THIS NOTE AND THE COMMON STOCK MAY NOT BE OFFERED, SOLD, PLEDGED OR OTHERWISE
TRANSFERRED (NOR MAY THE HOLDER OF THIS NOTE OR OF THE COMMON STOCK OTHERWISE
HEDGE ITS EXPOSURE WITH RESPECT TO THE NOTE OR THE COMMON STOCK) EXCEPT (A)(1)
IN AN OFFSHORE TRANSACTION COMPLYING WITH RULE 903 OR RULE 904 OF REGULATION S
UNDER THE SECURITIES ACT, OR (2) PURSUANT TO AN EXEMPTION FROM REGISTRATION
UNDER THE SECURITIES ACT PROVIDE BY RULE 144 THEREUNDER (IF AVAILABLE), AND (B)
IN EACH CASE IN ACCORDANCE WITH ALL APPLICABLE SECURITIES LAWS OF THE UNITED
STATES. NO REPRESENTATION CAN BE MADE AS TO THE AVAILABILITY OF THE EXEMPTION
PROVIDED BY RULE 144 UNDER THE SECURITIES ACT FOR RESALE OF THE COMMON STOCK.
Certificate No. Date: August , 2000
BOTTOMLINE TECHNOLOGIES (de), INC.
LOAN NOTE
FOR VALUE RECEIVED, Bottomline Technologies (de), Inc., a Delaware corporation
(the "Company," hereby promises to pay to __________________ (the "Noteholder")

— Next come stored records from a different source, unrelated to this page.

(** * Incident SLA tracker: the SLA lifecycle engine

    A shallow embedding of the parts of the application that decide how an
    SLA evolves: the policy lookup of [app/config.py], the entities of
    [app/models], the service operations of
    [app/services/incident_service.py] and the periodic breach scan of
    [app/tasks/sla_checker.py].  Around them it covers the list validators
    of the settings, the rendering of durations of
    [app/utils/datetime_utils.py], the warning pass of the scanner and the
    paging of the list endpoint of [app/api/v1/incidents.py].

    Conventions.
    - A [datetime] is an integer number of microseconds since the epoch (all
      datetimes of the application are timezone-aware UTC values); a
      [timedelta] is an integer number of microseconds.  The range limits of
      Python's [datetime] (years 1 to 9999) are not modelled.
    - A table is the list of its rows; an ORM update rewrites the rows that
      carry the primary key of the updated object.
    - An operation of the service that raises returns [inl] and stores
      nothing: its transaction is not committed.
    - A Python [str] is a [string]; only comparisons with ASCII literals are
      made on them. *)

From Stdlib Require Import ZArith List String Ascii Bool Lia.
From Stdlib Require Import Permutation Sorted DecimalString DecimalPos.
Import ListNotations.
Open Scope Z_scope.

Definition UUID := N.
Definition datetime := Z.
Definition timedelta := Z.

(** Truthiness of an optional datetime: [None] is false, every datetime
    object is true. *)
Definition is_set {A : Type} (o : option A) : bool :=
  match o with Some _ => true | None => false end.

Definition is_none {A : Type} (o : option A) : bool := negb (is_set o).

(** ** app/utils/datetime_utils.py *)

Definition microseconds_per_hour : Z := 3600 * 1000000.

(** [timedelta(hours=h)] *)
Definition timedelta_hours (h : Z) : timedelta := h * microseconds_per_hour.

Definition add_hours (dt : datetime) (hours : Z) : datetime :=
  dt + timedelta_hours hours.

(** [str(n)] of an integer, as an f-string renders it. *)
Definition str_int (n : Z) : string := NilEmpty.string_of_int (Z.to_int n).

(** [format_timedelta].  [int(td.total_seconds())] drops the fraction of
    a second towards zero; the float is exact for durations below [2^53]
    microseconds (about 285 years). *)
Definition format_timedelta (td : timedelta) : string :=
  let total_seconds := Z.quot td 1000000 in
  if total_seconds <? 0 then "Breached"
  else
    let days := total_seconds / 86400 in
    let hours := (total_seconds mod 86400) / 3600 in
    let minutes := (total_seconds mod 3600) / 60 in
    if 0 <? days then (str_int days ++ "d " ++ str_int hours ++ "h")%string
    else if 0 <? hours
         then (str_int hours ++ "h " ++ str_int minutes ++ "m")%string
         else (str_int minutes ++ "m")%string.

(** ** Strings: [str.lower] *)

Definition lower_char (c : ascii) : ascii :=
  let n := nat_of_ascii c in
  if (Nat.leb 65 n && Nat.leb n 90)%bool then ascii_of_nat (n + 32) else c.

(** [s.lower()].  Bytes outside ASCII are left as they are: no character
    outside ASCII is lowered by Python to a letter of the four priority
    names. *)
Fixpoint lower (s : string) : string :=
  match s with
  | EmptyString => EmptyString
  | String c r => String (lower_char c) (lower r)
  end.

(** ** Strings: [str.split(",")] and [str.strip()] *)

(** The characters [str.strip()] removes, among the ASCII ones. *)
Definition is_space (c : ascii) : bool :=
  let n := nat_of_ascii c in
  ((Nat.leb 9 n && Nat.leb n 13) || (Nat.leb 28 n && Nat.leb n 32))%bool.

Fixpoint lstrip (s : string) : string :=
  match s with
  | EmptyString => EmptyString
  | String c r => if is_space c then lstrip r else s
  end.

Fixpoint rstrip (s : string) : string :=
  match s with
  | EmptyString => EmptyString
  | String c r =>
      match rstrip r with
      | EmptyString => if is_space c then EmptyString else String c EmptyString
      | r' => String c r'
      end
  end.

(** [s.strip()] *)
Definition strip (s : string) : string := lstrip (rstrip s).

(** [s.split(",")]: the pieces between the commas, of which there is
    always at least one. *)
Fixpoint split_comma (s : string) : list string :=
  match s with
  | EmptyString => [EmptyString]
  | String c r =>
      if Ascii.eqb c "," then EmptyString :: split_comma r
      else match split_comma r with
           | piece :: pieces => String c piece :: pieces
           | [] => [String c EmptyString]
           end
  end.

(** [",".join(pieces)] *)
Fixpoint join_comma (pieces : list string) : string :=
  match pieces with
  | [] => EmptyString
  | [piece] => piece
  | piece :: rest => (piece ++ String "," (join_comma rest))%string
  end.

(** A string of ASCII characters only. *)
Fixpoint is_ascii (s : string) : bool :=
  match s with
  | EmptyString => true
  | String c r => (Nat.ltb (nat_of_ascii c) 128 && is_ascii r)%bool
  end.

(** An entry as the two list validators produce them: not empty, without
    surrounding spaces, without a comma. *)
Definition clean_item (x : string) : Prop :=
  x <> EmptyString
  /\ strip x = x
  /\ ~ In ","%char (list_ascii_of_string x).

(** ** app/config.py *)

Module Config.

Record Settings := {
  sla_critical_response : Z;
  sla_critical_resolution : Z;
  sla_high_response : Z;
  sla_high_resolution : Z;
  sla_medium_response : Z;
  sla_medium_resolution : Z;
  sla_low_response : Z;
  sla_low_resolution : Z
}.

(** The [Field(default=...)] values of the SLA block of [Settings]. *)
Definition default_settings : Settings := {|
  sla_critical_response := 1;
  sla_critical_resolution := 4;
  sla_high_response := 4;
  sla_high_resolution := 24;
  sla_medium_response := 8;
  sla_medium_resolution := 72;
  sla_low_response := 24;
  sla_low_resolution := 168
|}.

(** The dictionary returned by [get_sla_deadlines]; it always has exactly
    the keys [response_hours] and [resolution_hours]. *)
Record Deadlines := {
  response_hours : Z;
  resolution_hours : Z
}.

Definition get_sla_deadlines (self : Settings) (priority : string)
  : Deadlines :=
  let priority_lower := lower priority in
  if String.eqb priority_lower "critical" then
    {| response_hours := sla_critical_response self;
       resolution_hours := sla_critical_resolution self |}
  else if String.eqb priority_lower "high" then
    {| response_hours := sla_high_response self;
       resolution_hours := sla_high_resolution self |}
  else if String.eqb priority_lower "medium" then
    {| response_hours := sla_medium_response self;
       resolution_hours := sla_medium_resolution self |}
  else if String.eqb priority_lower "low" then
    {| response_hours := sla_low_response self;
       resolution_hours := sla_low_resolution self |}
  else
    {| response_hours := sla_medium_response self;
       resolution_hours := sla_medium_resolution self |}.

the principal amount of $__________ on August , 2001, together with interest on
the unpaid principal balance from the date of this Note (less any deduction for
tax on the interest which the Company is required by law to deduct or withhold)

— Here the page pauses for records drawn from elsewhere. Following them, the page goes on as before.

(** C9, amended: for every successfully completed turn, [History] gains a
    user turn holding the rewritten standalone query (the text of the
    rewriting response, not the raw utterance) followed by a model turn
    holding the generated response; the user turn is appended before the
    answering call, which is given the history that ends with it, and the
    model turn is appended after the call. *)
Theorem C9_completed_turn_appends
    {Vec : Type} (w : World Vec) (env : Env) (q : string) (s : State Vec)
    r v found a :
  generateContent w (clock s) (rewrite_request (provisional q s)) = Fulfilled r ->
  embedQuery w (S (clock s)) (query_embeddingModel env) (response_text r)
    = Fulfilled v ->
  index_query w (S (S (clock s))) (PINECONE_INDEX_NAME env) (query_options v)
    = Fulfilled found ->
  generateContent w (S (S (S (clock s))))
    (answer_request (provisional (response_text r) s) (build_context found))
    = Fulfilled a ->
  exists s',
    chatting w env q s = (Returned tt, s') /\
    History s' = History s ++ [user_turn (response_text r);
                               model_turn (response_text a)] /\
    log s' = log s ++
      [EvPush (user_turn q);
       EvGenerate (rewrite_request (History s ++ [user_turn q]));
       EvPop;
       EvEmbed (query_embeddingModel env) (response_text r);
       EvQuery (PINECONE_INDEX_NAME env) (query_options v);
       EvPush (user_turn (response_text r));
       EvGenerate (answer_request (History s ++ [user_turn (response_text r)])
                     (build_context found));
       EvPush (model_turn (response_text a));
       EvLog newline;
       EvLog (response_text a)].
Proof.
  intros Hgen Hemb Hqry Hans. eexists. split.
  - exact (chatting_returned w env q s r v found a Hgen Hemb Hqry Hans).
  - split; reflexivity.
Qed.

Lemma C9_completed_turn_appends_witness :
  exists s',
    chatting Scenario.healthy Scenario.env Scenario.question
      (initial (list nat)) = (Returned tt, s') /\
    History s' = [user_turn Scenario.standalone; model_turn Scenario.reply].
Proof.
  destruct (C9_completed_turn_appends Scenario.healthy Scenario.env
              Scenario.question (initial (list nat))
              (Scenario.chat (rewrite_request
                 (provisional Scenario.question (initial (list nat)))))
              [3; 1; 4] Scenario.hit
              (Scenario.chat (answer_request
                 (provisional Scenario.standalone (initial (list nat)))
                 (build_context Scenario.hit))))
    as (s' & Hrun & HH & _); try reflexivity.
  exists s'. split; [exact Hrun|exact HH].
Defined.

(** C10: when the rewriting call is fulfilled and then the query-embedding
    call or the index query is rejected, the turn throws with [History]
    exactly as it was before the turn: after the pop that ends the rewrite
    step the turn has only issued requests to the embedding service and the
    index, and has not written to [History]. *)
Theorem C10_rejected_lookup_keeps_History
    {Vec : Type} (w : World Vec) (env : Env) (q : string) (s : State Vec) r e :
  generateContent w (clock s) (rewrite_request (provisional q s)) = Fulfilled r ->
  embedQuery w (S (clock s)) (query_embeddingModel env) (response_text r)
    = Rejected e \/
  (exists v,
     embedQuery w (S (clock s)) (query_embeddingModel env) (response_text r)
       = Fulfilled v /\
     index_query w (S (S (clock s))) (PINECONE_INDEX_NAME env) (query_options v)
       = Rejected e) ->
  exists s' lookups,
    chatting w env q s = (Thrown e, s') /\
    History s' = History s /\
    log s' = log s ++ [EvPush (user_turn q);
                       EvGenerate (rewrite_request (History s ++ [user_turn q]));
                       EvPop] ++ lookups /\
    Forall is_lookup lookups /\
    Forall (fun ev => ~ writes_History ev) lookups.
Proof.
  intros Hgen [Hemb | (v & Hemb & Hqry)].
  - eexists. exists [EvEmbed (query_embeddingModel env) (response_text r)].
    split; [exact (chatting_embed_rejected w env q s r e Hgen Hemb)|].
    repeat split; repeat constructor; simpl; tauto.
  - eexists.
    exists [EvEmbed (query_embeddingModel env) (response_text r);
            EvQuery (PINECONE_INDEX_NAME env) (query_options v)].
    split; [exact (chatting_query_rejected w env q s r v e Hgen Hemb Hqry)|].
    repeat split; repeat constructor; simpl; tauto.
Qed.

Lemma C10_rejected_lookup_keeps_History_witness :
  exists s' lookups,
    chatting Scenario.embedding_down Scenario.env Scenario.question
      (initial (list nat)) = (Thrown "429 Too Many Requests", s') /\
    History s' = [] /\
    log s' = [] ++ [EvPush (user_turn Scenario.question);
                    EvGenerate (rewrite_request ([] ++ [user_turn Scenario.question]));
                    EvPop] ++ lookups /\
    Forall is_lookup lookups /\
    Forall (fun ev => ~ writes_History ev) lookups.
Proof.
  apply (C10_rejected_lookup_keeps_History Scenario.embedding_down
           Scenario.env Scenario.question (initial (list nat))
           (Scenario.chat (rewrite_request
              (provisional Scenario.question (initial (list nat)))))
           "429 Too Many Requests").
  - reflexivity.
  - left. reflexivity.
Defined.

(** * The ingestion phase *)

Section IngestionFacts.
Context {Vec : Type} (iw : IngestWorld Vec) (env : Env).

Lemma ids_from_app n docs docs' :
  ids_from iw n (docs ++ docs') =
    ids_from iw n docs ++ ids_from iw (n + length docs) docs'.
Proof.
  revert n. induction docs as [|d docs IH]; intros n; simpl.
  - by rewrite Nat.add_0_r.
  - rewrite IH. do 3 f_equal. lia.
Qed.

Lemma length_ids_from n docs : length (ids_from iw n docs) = length docs.
Proof. revert n. induction docs; intros; simpl; by f_equal. Qed.

(** Upserting a batch files one row under each id handed out for it. *)
Lemma foldl_upsert_dom (dvs : list (Document * Vec)) : forall ix,
  dom (rows (foldl (upsert iw) ix dvs)) =
    dom (rows ix) ∪ list_to_set (ids_from iw (issued ix) dvs.*1) /\
  issued (foldl (upsert iw) ix dvs) = issued ix + length dvs.
Proof.
  induction dvs as [|[d v] dvs IH]; intros ix.
  - simpl. split; [set_solver | lia].
  - pose proof (IH (upsert iw ix (d, v))) as [Hdom Hn].
    change (foldl (upsert iw) ix ((d, v) :: dvs))
      with (foldl (upsert iw) (upsert iw ix (d, v)) dvs).
    rewrite Hdom, Hn. simpl. rewrite dom_insert_L.
    split; [set_solver | lia].
Qed.

(** Once the store has rejected a record the batch has failed. *)
Lemma store_row_failed dbConfig (dvs : list (Document * Vec)) : forall e ix,
  exists e', (foldl (store_row iw dbConfig) (Some e, ix) dvs).1 = Some e'.
Proof.
  induction dvs as [|[d v] dvs IH]; intros e ix; [by exists e|].
  simpl. destruct (store_upsert iw _ _ _ _); apply IH.
Qed.

(** A batch that did not fail has upserted every record. *)
Lemma store_rows_accepted dbConfig (dvs : list (Document * Vec)) : forall ix ix',
  foldl (store_row iw dbConfig) (None, ix) dvs = (None, ix') ->
  ix' = foldl (upsert iw) ix dvs.
Proof.
  induction dvs as [|[d v] dvs IH]; intros ix ix' Hrun.
  - by inversion Hrun.
  - change (foldl (upsert iw) ix ((d, v) :: dvs))
      with (foldl (upsert iw) (upsert iw ix (d, v)) dvs).
    simpl in Hrun.
    destruct (store_upsert iw _ _ _ _) as [u|e].
    + by apply IH.
    + destruct (store_row_failed dbConfig dvs e
                  {| rows := rows ix; issued := S (issued ix) |}) as (e' & He').
      simpl in He'. rewrite Hrun in He'. discriminate.
Qed.

(** A run of the script that returns, the loader and the embedding service
    having answered, has upserted every chunk. *)
Lemma saveDocumentIntoVectorDatabase_returned rawDocs vs ix u :
  pdf_load iw PDF_PATH = Fulfilled rawDocs ->
  embedDocuments iw (index_embeddingModel env)
    (map pageContent (splitDocuments iw textSplitter rawDocs)) = Fulfilled vs ->
  (saveDocumentIntoVectorDatabase iw env ix).1 = Returned u ->
  (saveDocumentIntoVectorDatabase iw env ix).2 =
    foldl (upsert iw) ix (zip (splitDocuments iw textSplitter rawDocs) vs).
Proof.
  unfold saveDocumentIntoVectorDatabase, PineconeStore_fromDocuments.
  intros -> ->.
  destruct (foldl _ _ _) as [[e|] ix'] eqn:Hrun; cbn [fst snd]; [done|].
  intros _. by apply (store_rows_accepted _ _ _ _ Hrun).
Qed.
End IngestionFacts.

(** C2, as stated, fails: [index.js] hands the chunks to the store without
    ids, and with a store client that files every record under a new id a
    second ingestion of the same document adds a second row. *)
Lemma C2_second_ingestion_adds_rows :
  let once := snd (saveDocumentIntoVectorDatabase Scenario.numbered_ids
                     Scenario.env (empty_index (list nat))) in
  let twice := snd (saveDocumentIntoVectorDatabase Scenario.numbered_ids
                      Scenario.env once) in
  size (rows once) = 1 /\ size (rows twice) = 2 /\
  size (rows twice) <> size (rows once).
Proof. vm_compute. repeat split; discriminate. Qed.

(** C2, amended: when the same document is ingested twice with the same
    parameters and both runs return (the loader, the embedding service and
    the store answering, one vector per chunk), the index holds one row per
    distinct id that the store client assigned over the two runs; the
    script passes the chunks, the embedding model, the index and
    [maxConcurrency] 5, and no id of its own.  So the index holds twice as
    many rows as after a single ingestion when the ids of the two runs are
    all different, and it holds as many as after a single ingestion exactly
    when every id assigned in the second run was already assigned in the
    first. *)
Theorem C2_rows_after_second_ingestion
    {Vec : Type} (iw : IngestWorld Vec) (env : Env) rawDocs vs :
  pdf_load iw PDF_PATH = Fulfilled rawDocs ->
  let chunkDocs := splitDocuments iw textSplitter rawDocs in
  embedDocuments iw (index_embeddingModel env) (map pageContent chunkDocs)
    = Fulfilled vs ->
  length vs = length chunkDocs ->
  let first := saveDocumentIntoVectorDatabase iw env (empty_index Vec) in
  let second := saveDocumentIntoVectorDatabase iw env first.2 in
  first.1 = Returned tt ->
  second.1 = Returned tt ->
  let once := first.2 in
  let twice := second.2 in
  let ids1 := ids_from iw 0 chunkDocs in
  let ids2 := ids_from iw (length chunkDocs) chunkDocs in
  dom (rows once) = list_to_set ids1 /\
  dom (rows twice) = list_to_set (ids1 ++ ids2) /\
  (NoDup (ids1 ++ ids2) ->
   size (rows once) = length chunkDocs /\
   size (rows twice) = 2 * length chunkDocs) /\
  (size (rows twice) = size (rows once) <->
   forall id, id ∈ ids2 -> id ∈ ids1).
Proof.
  intros Hload chunkDocs Hemb Hlen first second Hret1 Hret2 once twice ids1 ids2.
  assert (Hfst : (zip chunkDocs vs).*1 = chunkDocs) by (apply fst_zip; lia).
  assert (Hzip : length (zip chunkDocs vs) = length chunkDocs).
  { rewrite length_zip. lia. }
  assert (Honce : once = foldl (upsert iw) (empty_index Vec) (zip chunkDocs vs)).
  { subst once first.
    exact (saveDocumentIntoVectorDatabase_returned iw env rawDocs vs _ _
             Hload Hemb Hret1). }
  assert (Htwice : twice = foldl (upsert iw) once (zip chunkDocs vs)).
  { subst twice second.
    exact (saveDocumentIntoVectorDatabase_returned iw env rawDocs vs _ _
             Hload Hemb Hret2). }
  destruct (foldl_upsert_dom iw (zip chunkDocs vs) (empty_index Vec)) as [Hd1 Hn1].
  destruct (foldl_upsert_dom iw (zip chunkDocs vs) once) as [Hd2 Hn2].
  rewrite <- Honce in Hd1, Hn1. rewrite <- Htwice in Hd2, Hn2.
  rewrite Hfst in Hd1, Hd2. rewrite Hzip in Hn1. simpl in Hd1, Hn1.
  rewrite Hn1 in Hd2. fold ids1 in Hd1. fold ids2 in Hd2.
  assert (E1 : dom (rows once) = list_to_set ids1) by set_solver.
  assert (E2 : dom (rows twice) = list_to_set (ids1 ++ ids2)).
  { rewrite Hd2, E1. by rewrite list_to_set_app_L. }
  split; [exact E1|]. split; [exact E2|]. split.
  - intros Hnodup.
    rewrite <- !(size_dom (D := gset string)), E1, E2.
    rewrite !size_list_to_set; [|done|by apply NoDup_app in Hnodup as [? _]].
    rewrite length_app. subst ids1 ids2. rewrite !length_ids_from. lia.
  - rewrite <- !(size_dom (D := gset string)), E1, E2, list_to_set_app_L.
    rewrite size_union_alt. split.
    + intros Hsame id Hin.
      assert (size (list_to_set ids2 ∖ list_to_set ids1 : gset string) = 0)
        as Hnone%size_empty_iff by lia.
      set_solver.
    + intros Hsub.
      assert ((list_to_set ids2 ∖ list_to_set ids1 : gset string) = ∅)
        as -> by set_solver.
      rewrite size_empty. lia.
Qed.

until the date the Note is paid in full. The amount of interest to be paid on
such date and the method of such payment is set forth below. This Note has been
issued by the Company pursuant to the terms of the Share Purchase Agreement
between the Company and the persons set forth in Column A of Schedule 1 thereto
(the "Share Purchase Agreement").
1. Repayment.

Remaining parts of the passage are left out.